WHAT TO WORK ON - When you reach the line containing "Definition delivery (cbs" in the data below, reproduce it and every line that follows, exactly and without additions.

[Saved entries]
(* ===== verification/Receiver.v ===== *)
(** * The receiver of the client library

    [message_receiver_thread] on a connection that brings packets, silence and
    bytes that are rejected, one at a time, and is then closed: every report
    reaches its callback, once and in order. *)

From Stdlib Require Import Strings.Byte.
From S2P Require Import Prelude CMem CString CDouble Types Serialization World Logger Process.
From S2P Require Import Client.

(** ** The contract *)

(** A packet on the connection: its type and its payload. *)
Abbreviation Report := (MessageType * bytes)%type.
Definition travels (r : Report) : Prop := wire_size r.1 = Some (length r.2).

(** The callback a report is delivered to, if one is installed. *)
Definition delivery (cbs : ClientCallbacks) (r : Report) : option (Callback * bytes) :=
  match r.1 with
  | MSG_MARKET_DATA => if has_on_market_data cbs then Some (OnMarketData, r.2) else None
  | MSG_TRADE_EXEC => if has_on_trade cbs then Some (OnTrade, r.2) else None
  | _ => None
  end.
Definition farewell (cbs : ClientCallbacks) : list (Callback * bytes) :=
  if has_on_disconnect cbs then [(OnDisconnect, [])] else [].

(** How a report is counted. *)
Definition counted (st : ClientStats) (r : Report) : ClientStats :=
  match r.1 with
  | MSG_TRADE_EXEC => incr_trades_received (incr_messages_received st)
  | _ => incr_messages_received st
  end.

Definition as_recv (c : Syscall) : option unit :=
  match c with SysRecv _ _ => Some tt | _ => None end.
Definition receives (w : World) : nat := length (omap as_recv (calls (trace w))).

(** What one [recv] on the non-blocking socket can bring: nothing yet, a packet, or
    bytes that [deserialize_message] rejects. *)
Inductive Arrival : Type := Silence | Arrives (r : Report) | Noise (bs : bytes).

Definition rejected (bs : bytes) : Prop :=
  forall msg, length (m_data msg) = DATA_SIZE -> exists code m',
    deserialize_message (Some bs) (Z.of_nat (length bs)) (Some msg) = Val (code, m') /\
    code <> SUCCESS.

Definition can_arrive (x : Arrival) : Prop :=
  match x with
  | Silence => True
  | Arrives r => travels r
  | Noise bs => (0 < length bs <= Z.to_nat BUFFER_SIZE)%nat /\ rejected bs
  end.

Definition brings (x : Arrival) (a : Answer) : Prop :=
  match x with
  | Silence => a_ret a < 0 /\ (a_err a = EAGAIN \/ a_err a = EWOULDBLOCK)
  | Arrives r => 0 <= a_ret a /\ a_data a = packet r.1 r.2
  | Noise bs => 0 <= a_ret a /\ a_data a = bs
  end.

EXPECTED ANSWER -
Definition delivery (cbs : ClientCallbacks) (r : Report) : option (Callback * bytes) :=
  match r.1 with
  | MSG_MARKET_DATA => if has_on_market_data cbs then Some (OnMarketData, r.2) else None
  | MSG_TRADE_EXEC => if has_on_trade cbs then Some (OnTrade, r.2) else None
  | _ => None
  end.
Definition farewell (cbs : ClientCallbacks) : list (Callback * bytes) :=
  if has_on_disconnect cbs then [(OnDisconnect, [])] else [].

(** How a report is counted. *)
Definition counted (st : ClientStats) (r : Report) : ClientStats :=
  match r.1 with
  | MSG_TRADE_EXEC => incr_trades_received (incr_messages_received st)
  | _ => incr_messages_received st
  end.

Definition as_recv (c : Syscall) : option unit :=
  match c with SysRecv _ _ => Some tt | _ => None end.
Definition receives (w : World) : nat := length (omap as_recv (calls (trace w))).

(** What one [recv] on the non-blocking socket can bring: nothing yet, a packet, or
    bytes that [deserialize_message] rejects. *)
Inductive Arrival : Type := Silence | Arrives (r : Report) | Noise (bs : bytes).

Definition rejected (bs : bytes) : Prop :=
  forall msg, length (m_data msg) = DATA_SIZE -> exists code m',
    deserialize_message (Some bs) (Z.of_nat (length bs)) (Some msg) = Val (code, m') /\
    code <> SUCCESS.

Definition can_arrive (x : Arrival) : Prop :=
  match x with
  | Silence => True
  | Arrives r => travels r
  | Noise bs => (0 < length bs <= Z.to_nat BUFFER_SIZE)%nat /\ rejected bs
  end.

Definition brings (x : Arrival) (a : Answer) : Prop :=
  match x with
  | Silence => a_ret a < 0 /\ (a_err a = EAGAIN \/ a_err a = EWOULDBLOCK)
  | Arrives r => 0 <= a_ret a /\ a_data a = packet r.1 r.2
  | Noise bs => 0 <= a_ret a /\ a_data a = bs
  end.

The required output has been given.